What is expected
Copy the records below verbatim, from the first line through the line containing "where blocks were", inclusive, and output nothing else.

Collected data entries:
(* ===== verification/Blocks.v ===== *)
(** * Blocks of a stream

    src/channel/blocks.cc: a channel that remembers, for each type of block, the numbers of the messages
    where blocks were made, in memory and as lines of a YAML file; a reader translates the
    index of a block, counted from the last one, into a number.

    The file is its bytes.  [libyaml] gives the events of a text (see [Yaml]) and
    [wr] how much of a line a write stores ([None]: the file does not open). *)
From stdpp Require Import sorting.
From S2P Require Import Prelude Conv Text Config Yaml Callback Channel StreamServer.

Module Blocks.
Import Conv Config Cb Chan.

(** The message [Block] of src/channel/blocks.scheme.h. *)
Definition Block_meta_id : Z := 100.
Definition Block_meta_size : Z := 64.

(** [_get_bytestring<n>] *)
Fixpoint get_bytestring (n : nat) (s : bytes) : bytes :=
  match n, s with
  | S n, c :: s => if c =? 0 then [] else c :: get_bytestring n s
  | _, _ => []
  end.

Record channel := Channel {
  _seq : Z;
  _blocks : gmap bytes (list Z);
  _default_type : bytes;
  file : option bytes;
}.

Definition with_seq s x := Channel s (_blocks x) (_default_type x) (file x).
Definition with_blocks b x := Channel (_seq x) b (_default_type x) (file x).
Definition with_file d x := Channel (_seq x) (_blocks x) (_default_type x) d.

(** The line of the file. *)
Definition line (seq : Z) (block : bytes) : option bytes :=
  let! s := to_string_buf_int 64 false seq in
  Some (str "- {seq: " ++ s ++ str ", type: '" ++ block ++ str "'}" ++ [10]).

(** [_init]: [caps] are those of the url, [master] whether there is one and it is a channel with blocks, [props] the
    parameters.  The result has the capabilities and the default type. *)
Definition _init (caps : Z) (master : option bool) (props : bytes → option bytes) (host : bytes) : result errno (Z * bytes) :=
  let inout := Z.lor CAPS_INPUT CAPS_OUTPUT in
  let caps := if Z.land caps inout =? 0 then Z.lor caps CAPS_INPUT else caps in
  match master with
  | Some b =>
      if negb b then Err EINVAL
      else if negb (Z.land caps inout =? CAPS_INPUT) then Err EINVAL
      else Ok (caps, [])
  | None =>
      if Z.land caps inout =? inout then Err EINVAL else
      let '(r, type) := Getter.reader_getT [] props None Ok (str "default-type") (Some (str "default")) in
      match r with
      | Some _ => Err EINVAL
      | None => if bool_decide (host = []) then Err EINVAL else Ok (caps, type)
      end
  end.

Section channel.
Context {host : Config.Host} (libyaml : bytes → list (option Yaml.event)) (wr : bytes → option nat).

(** [_create_block] *)
Definition _create_block (block : bytes) (seq : Z) (store : bool) (x : channel) : option (channel * rc) :=
  let x := with_blocks (<[block := default [] (_blocks x !! block) ++ [seq]]> (_blocks x)) x in
  if negb store then Some (x, ok) else
  let! s := line seq block in
  match wr s with
  | None => Some (x, Err EINVAL)
  | Some n =>
      Some (with_file (Some (default [] (file x) ++ take n s)) x, if bool_decide (n = length s) then ok else Err EINVAL)
  end.

(** [_post] *)
Definition _post (m : msg) (x : channel) : option (channel * rc) :=
  match m_type m with
  | DATA => Some (with_seq (m_seq m) x, ok)
  | CONTROL =>
      if negb (m_msgid m =? Block_meta_id) then Some (x, Err EINVAL)
      else if _seq x <? 0 then Some (x, Err EINVAL)
      else if zlen (m_data m) <? Block_meta_size then Some (x, Err EMSGSIZE)
      else
        let block := get_bytestring 64 (m_data m) in
        match block, _default_type x with
        | [], [] => Some (x, Err EINVAL)
        | [], d => _create_block d (_seq x) true x
        | _, _ => _create_block block (_seq x) true x
        end
  | _ => Some (x, ok)
  end.

(** The loop over the nodes of the file. *)
Fixpoint load_points (f : nat) (h : heap) (l : list (bytes * Z)) (x : channel) : option (channel * rc) :=
  match l with
  | [] => Some (x, ok)
  | (_, c) :: l =>
      let! seq_text := get_key (λ _, None) f h c (str "seq") in
      let! type_text := get_key (λ _, None) f h c (str "type") in
      match Getter.getT (to_any_int 64 false) (λ _, seq_text) (str "seq"), Getter.getT_def Ok (λ _, type_text) (str "type") (str "default") with
      | Ok s, Ok ((_ :: _) as t) =>
          let! (x, _) := _create_block t s false x in
          load_points f h l x
      | _, _ => Some (x, Err EINVAL)
      end
  end.

(** [browse(mask, true)] of src/tll/config.h: the nodes in a map. *)
Definition browse_map (f : nat) (h : heap) (c : Z) (mask : bytes) : option (list (bytes * Z)) :=
  let! b := browse (λ _ _, 0) h f c mask in
  Some (match b with Ok (l, _) => merge_sort kid_le l | Err _ => [] end).

(** Loading of the file in [_open]. *)
Definition load_file (f : nat) (x : channel) : option (channel * rc) :=
  match file x with
  | None => Some (x, ok)
  | Some _ =>
      let! (h, c) := Yaml.yaml_load libyaml (λ _, file x) f (Heap ∅ 1) [] in
      match c with
      | Err _ => Some (x, Err EINVAL)
      | Ok c => let! l := browse_map f h c (str "*") in load_points f h l x
      end
  end.

(** The largest number. *)
Definition last_seq (s : Z) (b : gmap bytes (list Z)) : Z := map_fold (λ _ v s, foldl Z.max s v) s b.

(** [_open_input]: [i] steps back from the last number. *)
Fixpoint step_back (l : list Z) (block : Z) : option Z :=
  match l with
  | [] => None
  | s :: l => if block =? 0 then Some s else step_back l (block - 1)
  end.

Definition _open_input (master : option channel) (params : bytes → option bytes) (x : channel) : option (channel * rc) :=
  let '(r, block) := Getter.reader_getT 0 params None (to_any_int 32 true) (str "block") None in
  let '(r, type) := Getter.reader_getT [] params r Ok (str "block-type") (Some (_default_type x)) in
  match r with
  | Some _ => Some (x, Err EINVAL)
  | None =>
      match _blocks (default x master) !! type with
      | None => Some (x, Err EINVAL)
      | Some l =>
          let size := zlen l in
          if size =? 0 then Some (x, Err EINVAL)
          else if size <=? block then Some (x, Err EINVAL)
          else let! s := step_back (rev l) block in Some (with_seq s x, ok)
      end
  end.

(** [_open]; an input that was opened closes itself. *)
Definition _open (f : nat) (master : option channel) (input : bool) (params : bytes → option bytes) (x : channel) : option (channel * rc) :=
  let x := with_seq (-1) x in
  let! (x, r) := match master with None => load_file f x | Some _ => Some (x, ok) end in
  match r with
  | Err e => Some (x, Err e)
  | Ok _ =>
      let x := with_seq (last_seq (_seq x) (_blocks x)) x in
      if input then _open_input master params x else Some (x, ok)
  end.

(** ** As the blocks of a stream server

    The server makes a reader for each request, with the writer as its master; such a reader
    has no default type. *)
Definition block_reader : channel := Channel (-1) ∅ [] None.

Definition request_params (t : bytes) (i : Z) (k : bytes) : option bytes :=
  if bool_decide (k = str "block") then to_string_buf_int 64 false i
  else if bool_decide (k = str "block-type") then Some t else None.

Definition blocks_ops : StreamServer.blocks_ops channel unit := {|
  StreamServer.b_control id := id =? Block_meta_id;
  StreamServer.b_post m x :=
    match _post m x with Some (x, Ok _) => (0, x) | Some (x, Err e) => (errno_code e, x) | None => (errno_code EINVAL, x) end;
  StreamServer.b_seq := _seq;
  StreamServer.b_open x t i :=
    match _open 1 (Some x) true (request_params t i) block_reader with
    | Some (r, Ok _) => Some (-1, _seq r, tt)
    | _ => None
    end;
  StreamServer.b_next _ := (None, tt);
|}.
End channel.
End Blocks.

Solution to the problem
(* ===== verification/Blocks.v ===== *)
(** * Blocks of a stream

    src/channel/blocks.cc: a channel that remembers, for each type of block, the numbers of the messages
    where blocks were made, in memory and as lines of a YAML file; a reader translates the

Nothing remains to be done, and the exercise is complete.